EchoConfidence remained cost saving in all sensitivity analyses, while Us2.ai had ICERs ranging from £93 to £2,684 per QALY gained. The results for both technologies were most sensitive to the impact of waiting-time reduction and the proportion of people diagnosed in a one-stop diagnostic clinic. While the results for Us2.ai were also sensitive to the proportion of inpatients having TTE, and the grade of staff delivering TTE. The committee noted that a key driver of cost effectiveness in the modelling was reduced procedure time using the AI technologies (which could potentially increase throughput, thereby reduce waiting lists and time to diagnosis). It concluded that while procedure time was key to the results of the model, the available evidence for reduced procedure time lacked robustness and generalisability, so the cost-effectiveness estimates were uncertain.

Equality considerations

3.23

The committee noted that heart failure is more prevalent in people from some ethnic backgrounds including South Asian and Black British populations. The committee agreed that it is important to understand how and on what datasets the AI technologies have been trained. A lack of external validation in UK or similar populations may limit suitability of the technologies for UK practice and pose clinical risks. The EAG explained that there is a lack of consistency in how external validation cohorts are reported in the studies. It also noted that there was some UK cohort validation data for EchoConfidence. The committee concluded that more research is needed to understand how the AI technologies are trained and more transparency is needed around the populations used for validation (see section 1).

Adverse events

3.24

The studies in the clinical review did not report any adverse events. The committee noted that this could reflect the retrospective nature of the evidence base and the lack of real-world evidence. The committee considered that although there is no direct evidence to indicate that there is any risk of harm from using the AI technologies, the clinical risk is uncertain given the current limited evidence base.

Evidence gaps

3.25

The committee considered the evidence gaps highlighted in the external assessment report. These included:

  • Procedure time, including:

    • time taken for automation of echocardiographic measurements

    • time taken for automation of TTE report

    • overall procedure time

  • Clinical outcomes, including:

    • time to heart failure diagnosis

    • time to treatment initiation

    • patient-reported health-related quality of life

  • Validation in cohorts representative of the UK population, including:

    • diagnostic accuracy, interchangeability, agreement and correlation with human measurements

    • diagnostic performance in detecting and classifying heart failure.

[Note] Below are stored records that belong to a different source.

Lemma refresh_kept now l p : PoolInv p → kept p (fold_left (refresh_source now) l p).
Proof.
  revert p. induction l as [|id l IH]; intros p HP; [by apply kept_refl|]. simpl.
  assert (kept p (refresh_source now p id)) as Hk.
  { unfold refresh_source. pose proof (drop_peer_kept p id HP) as Hk. destruct (drop_peer p id) as [lost p1].
    cbn [snd] in Hk. destruct lost; [|done]. eapply kept_trans; [exact Hk|]. by apply kept_frame; [apply Hk|]. }
  eapply kept_trans; [exact Hk|]. apply IH, Hk.
Qed.

Lemma loss_kept e p id : PoolInv p → ∃ p' b, handle_pool_peer_loss e p id = Some (p', b) ∧ kept p p'.
Proof.
  intros HP. unfold handle_pool_peer_loss. cbv zeta. pose proof (drop_peer_kept p id HP) as Hk.
  destruct (drop_peer p id) as [lost p1]. cbn [snd] in Hk.
  assert (∃ p2, match lost with Some a => PoolActor.advance e (with_losses p1 [a] (now e)) | None => Some p1 end = Some p2 ∧
    kept p p2) as (p2 & -> & Hk2).
  { destruct lost as [a|]; [|eauto]. apply kept_advance. eapply kept_trans; [exact Hk|].
    apply kept_frame; [apply Hk|apply with_losses_same]. }
  cbn [mbind option_bind]. eexists _, _. split; [done|].
  destruct (_ && _); [|done]. eapply kept_trans; [exact Hk2|]. apply refresh_kept, Hk2.
Qed.

Definition valid_upstream (u : Upstream) : Prop :=
  (Extended.min_piece (up_window u) ≤ i64_max)%Z ∧ (Extended.max_piece (up_window u) ≤ i64_max)%Z.

Lemma window_bounds u : valid_upstream u → window_min u < two63 ∧ window_max u < two63.
Proof. intros [? ?]. unfold window_min, window_max, two63. lia. Qed.

Lemma on_refill_kept e p u : PoolInv p → valid_upstream u → ∃ p', on_refill e p u = Some p' ∧ kept p p'.
Proof.
  intros HP Hu. destruct (window_bounds u Hu) as [_ Hmax]. unfold on_refill. cbv zeta.
  destruct (negb _). { eexists. split; [done|]. apply kept_frame; [done|]. apply maybe_refill_same. }
  set (p1 := learn_all _ _ _). assert (kept p p1) as Hk1 by by apply kept_frame. clearbody p1.
  pose proof (ke_inv _ _ Hk1) as HP1.
  destruct (is_active p1 _); [eauto|]. destruct (negb _).
  { eexists. split; [done|]. eapply kept_trans; [exact Hk1|].
    set (p2 := set_candidates _ p1). assert (kept p1 p2) as Hk2 by by apply kept_frame.
    eapply kept_trans; [exact Hk2|]. pose proof (pool_budget_kept p2 (now e) (ke_inv _ _ Hk2)) as Hk3.
    eapply kept_trans; [exact Hk3|]. by apply kept_frame; [apply Hk3|]. }
  destruct (less_explored_waits _ _ _); [eauto|].
  destruct (_ && _ && _). { apply kept_advance. eapply kept_trans; [exact Hk1|]. by apply release_startup_kept. }
  destruct (_ && _); [eauto|]. eexists. split; [done|]. eapply kept_trans; [exact Hk1|].
  match goal with |- context [skip_far_behind_live ?c ?t] => set (c1 := c); set (t1 := t) end.
  assert (served (publication_op p1) (continuity p1) (skip_far_behind_live c1 t1).1) as Hs.
  { pose proof (head_ok _ _ (window_max u) (pi_core _ HP1) (pi_timely _ HP1) Hmax) as Hh.
    eapply served_trans; [exact Hh|]. eapply served_skip, skip_far_ok; apply Hh. }
  pose proof (kept_served p1 _ HP1 Hs) as Hk2. eapply kept_trans; [exact Hk2|]. apply kept_frame; [apply Hk2|done].
Qed.

Lemma commit_kept p id u replacing : PoolInv p → valid_upstream u →
  let '(runtime, _, p') := commit_upstream_peer p id u replacing in kept p p' ∧ rt_min runtime < two63.
Proof.
  intros HP Hu. unfold commit_upstream_peer.
  set (dp := match replacing with Some old => _ | None => _ end).
  assert (kept p dp.2) as Hk by (unfold dp; destruct replacing; [by apply drop_peer_kept|by apply kept_refl]).
  destruct dp as [replaced p1]. cbn [snd] in Hk. cbn [rt_min]. split; [|by apply window_bounds].
  eapply kept_trans; [exact Hk|]. apply kept_served; [apply Hk|].
  pose proof (register_ok _ _ id (up_window u) (pi_core _ (ke_inv _ _ Hk)) (pi_timely _ (ke_inv _ _ Hk)) (proj1 Hu)) as Hs.
  eapply served_trans; [exact Hs|]. apply unchoke_ok; apply Hs.
Qed.

Lemma insert_runtime p ps id r : RuntimesOk ps → rt_min r < two63 → PoolInv p → kept p (set_peers (<[id := r]> ps) p).
Proof.
  intros HR Hr HP. apply kept_peers; [done|]. intros i x [[<- <-]|[_ Hx]]%lookup_insert_Some; [done|eauto].
Qed.

Lemma activation_kept e p result : PoolInv p → is_Some (activation p) →
  match result with inl u => valid_upstream u | inr _ => True end →
  ∃ p', finish_activation e p result = Some p' ∧ kept p p'.
Proof.
  intros HP [job Hj] Hu. unfold finish_activation. rewrite Hj. cbn [mbind option_bind].
  set (p1 := set_activation None p). assert (kept p p1) as Hk1 by by apply kept_frame. clearbody p1.
  pose proof (ke_inv _ _ Hk1) as HP1.
  assert (∀ q, (∃ p2, q = Some p2 ∧ kept p p2) → ∃ p', (p ← q; Some (maybe_refill p false (now e))) = Some p' ∧ kept p p') as Hfin.
  { intros q (p2 & -> & Hk2). eexists. split; [done|]. eapply kept_trans; [exact Hk2|].
    apply kept_frame; [apply Hk2|apply maybe_refill_same]. }
  apply Hfin. clear Hfin. destruct result as [u|a].
  2: { eexists. split; [done|]. eapply kept_trans; [exact Hk1|]. apply kept_frame; [done|].
       eapply same_pool_trans; [|apply with_losses_same]. done. }
  destruct (activation_verdict _ _ _ _) as [| |corr]; [eauto|eauto using kept_trans, release_startup_kept|].
  pose proof (commit_kept p1 (act_peer_id job) u (act_replacement job) HP1 Hu) as Hc.
  destruct (commit_upstream_peer _ _ _ _) as [[runtime replaced] p2]. destruct Hc as [Hk2 Hr].
  eapply kept_trans in Hk2; [|exact Hk1]. clear Hk1 HP1.
  set (p3 := match replaced with Some a => _ | None => p2 end).
  assert (kept p2 p3) as Hk3 by (unfold p3; destruct replaced; apply kept_frame; (apply Hk2 || done)).
  set (p4 := if corr then _ else p3).
  assert (kept p3 p4) as Hk4 by (unfold p4; destruct corr; [apply release_startup_kept|apply kept_refl]; apply Hk3).
  clearbody p4. apply kept_advance. eapply kept_trans; [exact Hk2|]. eapply kept_trans; [exact Hk3|].
  eapply kept_trans; [exact Hk4|].
  set (p5 := set_candidates _ p4). assert (kept p4 p5) as Hk5 by (by apply kept_frame; [apply Hk4|]).
  eapply kept_trans; [exact Hk5|]. apply insert_runtime; [apply Hk5|done|apply Hk5].
Qed.

(** ** Publication, output, ticks *)

Lemma poll_kept p ev : PoolInv p → ∃ p', poll_publication p ev = Some p' ∧ kept p p'.
Proof.
  intros HP. unfold poll_publication. destruct (publication_op p) as [op|] eqn:E; [|eauto using kept_refl].
  destruct HP as [HC HT HR Hres]. rewrite E in HC.
  destruct (poll_operation_ok op _ ev HC) as (op' & c & -> & [HC' Er Ep Et Hrq Hm _]). cbn [mbind option_bind].
  eexists. split; [done|]. constructor; [|done]. constructor; cbn; try done.
  - by eapply timely_frame; [|exact HT].
  - by rewrite Et.
Qed.

Lemma reserve_kept e p : PoolInv p → kept p (pool_start_output e p) ∧
  (reservation (pool_start_output e p) = false → output_demand (continuity p) = false).
Proof.
  intros [HC HT HR Hres]. unfold pool_start_output. pose proof (start_output_ok _ _ _ (now e) HC Hres) as Hs.
  destruct (start_output _ _ _) as [c r]. destruct Hs as (HC' & Hr' & Er & Erq & Hm & _ & Hd).
  split; [|done]. constructor; [|done]. constructor; cbn; try done.
  eapply timely_frame; [|exact HT]. unfold same_requests. by rewrite Erq.
Qed.

Lemma permit_kept e p : PoolInv p → reservation p = true →
  let '(_, piece, p') := finish_output info allow_loopback e p in
  kept p p' ∧ finished (publication_op p) (continuity p) (peers p)
    (finish_output_step info allow_loopback (continuity p) (candidates p) (peers p) (warm_peers p) (now e) (now_secs e)) ∧
  reservation p' = false.
Proof.
  intros [HC HT HR Hres] Hr. unfold finish_output. cbv zeta.
  pose proof (finish_output_ok _ info allow_loopback _ (candidates p) (peers p) (warm_peers p) (now e) (now_secs e) HC
    (Hres Hr)) as Hf. split_and!; [|done|done]. destruct Hf as [HC' Hrq Hm _ _ _ Hps].
  constructor; [|done]. constructor; cbn; try done.
  - by eapply timely_frame; [|exact HT].
  - intros id r Hi. destruct (Hps _ _ Hi) as (x & Hx & ->). by apply (HR id).
Qed.

Lemma tick_kept e p : PoolInv p → ∃ p' b, tick e p = Some (p', b) ∧ kept p p'.
Proof.
  intros HP. unfold tick.
  assert (∃ p1, match startup_deadline (timing (continuity p)) with
      | Some deadline => if deadline <=? now e then PoolActor.advance e (release_startup p (now e)) else Some p
      | None => Some p end = Some p1 ∧ kept p p1) as (p1 & -> & Hk1).
  { destruct (startup_deadline _) as [d|]; [|eauto using kept_refl]. destruct (d <=? now e); [|eauto using kept_refl].
    apply kept_advance. by apply release_startup_kept. }
  cbn [mbind option_bind]. pose proof (pool_budget_kept p1 (now e) (ke_inv _ _ Hk1)) as Hk2.
  destruct (pool_budget p1 (now e)) as [budget p2]. cbn [snd] in Hk2. eapply kept_trans in Hk2; [|exact Hk1]. clear Hk1.
  assert (∃ p' b, (c ← retransmit_stalled_requests (peers p2) (queue_slots e) (request_queued e) (continuity p2) (now e);
      p ← PoolActor.advance e (set_continuity c p2);
      Some (p, bool_decide (peers p = ∅) && negb (has_delivery_work (continuity p)))) = Some (p', b) ∧ kept p p') as Hgo.
  { destruct (retransmit_ok (publication_op p2) (peers p2) (queue_slots e) (request_queued e) (continuity p2) (now e)
      (pi_core _ (ke_inv _ _ Hk2)) (pi_timely _ (ke_inv _ _ Hk2))) as (c & -> & Hs). cbn [mbind option_bind].
    destruct (kept_advance e p (set_continuity c p2)) as (p3 & -> & Hk3); [|cbn; eauto].
    eapply kept_trans; [exact Hk2|]. by apply kept_served; [apply Hk2|]. }
  destruct budget; [exact Hgo|exact Hgo|]. eexists _, _. split; [done|].
  eapply kept_trans; [exact Hk2|]. by apply kept_peers; [apply Hk2|].
Qed.

Lemma core_no_op c op : Core op c → Core None c.
Proof. by intros []; constructor. Qed.

Lemma reconnect_kept p u now : PoolInv p → valid_upstream u → kept p (reconnect p u now).
Proof.
  intros HP Hu. destruct (window_bounds u Hu) as [Hmin Hmax]. unfold reconnect.
  destruct (resume_ok _ _ (window_min u) (window_max u) now (pi_core _ HP) (pi_timely _ HP) Hmin Hmax)
    as ([HC' HT' Hm _] & _ & _). constructor; [|done]. constructor; cbn; try done. by eapply core_no_op.
Qed.

Lemma activate_kept p u written now : PoolInv p → valid_upstream u → kept p (activate_upstream p u written now).
Proof.
  intros HP Hu. unfold activate_upstream. cbv zeta. set (p1 := mkPool _ _ _ _ _ _ _ _ _ _ _ _ _ _).
  assert (kept p p1) as Hk1 by by apply kept_frame. clearbody p1. destruct written.
  - pose proof (commit_kept p1 (next_peer_id p) u None (ke_inv _ _ Hk1) Hu) as Hc.
    destruct (commit_upstream_peer _ _ _ _) as [[r replaced] p2]. destruct Hc as [Hk2 Hr].
    eapply kept_trans; [exact Hk1|]. eapply kept_trans; [exact Hk2|].
    set (p3 := set_candidates _ p2). assert (kept p2 p3) as Hk3 by (by apply kept_frame; [apply Hk2|]).
    eapply kept_trans; [exact Hk3|]. apply insert_runtime; [apply Hk2|done|apply Hk3].
  - eapply kept_trans; [exact Hk1|]. apply kept_frame; [apply Hk1|].
    eapply same_pool_trans; [|apply with_losses_same]. done.
Qed.

(** ** Every event *)

Definition valid_event (ev : PoolEvent) : Prop :=
  match ev with
  | PeerMessageEvent _ _ m => valid_message m
  | Refill u | Activated (inl u) | Reconnect u | ActivateFirst u _ => valid_upstream u
  | _ => True
  end.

  • Acceptability of the AI technologies, including:

    • ease of use

    • confidence in accuracy of automation (need for human review)

    • feasibility of implementation in different settings (primary and secondary care) with staff of varying skill levels.

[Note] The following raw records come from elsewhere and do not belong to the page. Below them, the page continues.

Lemma drain_completes_witness :
  ∃ p pieces fuel p' outs, ex_run ex_received = Some (p, pieces) ∧ has_delivery_work (continuity p) = true ∧
    @drain_retained toy_crypto ex_info true fuel (λ _, ex_env) ex_answer 0
      (new_pool (continuity p) (candidates p) (warm_peers p)) = Some (p', outs) ∧
    Reassembly.complete (reasm (continuity p')) !! cursor (continuity p') = None.
Proof.
  destruct (ex_run ex_received) as [[p pieces]|] eqn:E; [|by vm_compute in E].
  assert ((λ x, (startup_deadline (timing (continuity x.1)), has_delivery_work (continuity x.1))) <$> ex_run ex_received =
    Some (None, true)) as Hi by by vm_compute.
  rewrite E in Hi. cbn in Hi. injection Hi as Hi1 Hi2.
  destruct (@drain_completes toy_crypto ex_info true true ex_options ex_upstream false 8
    (with_policy PeerPolicy_default) State_default 0 (map (pair ex_env) ex_received) p pieces (λ _, ex_env) ex_answer)
    as (fuel & p' & outs & Ed & _ & _ & Hn).
  - apply ex_startable.
  - apply ex_valid. repeat constructor; vm_compute; done.
  - by rewrite ex_run_eq.
  - intros d Hd. rewrite Hi1 in Hd. discriminate Hd.
  - intros t op. eexists. split; [reflexivity|]. by destruct op.
  - exists p, pieces, fuel, p', outs. auto.
Defined.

  • Adverse events, including:

    • inaccurate measurements or incorrect diagnoses

    • AI failure rate

  • Care pathway uncertainties needed for future model development, including downstream treatment costs and utilities associated with treated and untreated heart failure.

    The committee concluded that further research was needed on these areas (see section 1).

Ongoing studies

3.26

The committee noted that there are a number of ongoing studies on the AI technologies. These include 2 RCTs (TARTAN-HF and SYMPHONY-HF) on Us2.ai investigating the use of AI-assisted echocardiography as part of screening strategies. For EchoConfidence, the FEATHER study is a double-blind evaluation of AI for heart failure diagnosis and stratification on unselected consecutive patients referred for evaluation to community cardiology services. There are also 2 ongoing studies on Ligence Heart. The committee concluded that although there are several ongoing studies that may provide further evidence on AI-assisted echocardiography analysis and reporting to support the diagnosis and monitoring of heart failure in the NHS, they will not address all the identified evidence gaps (see section 3.25).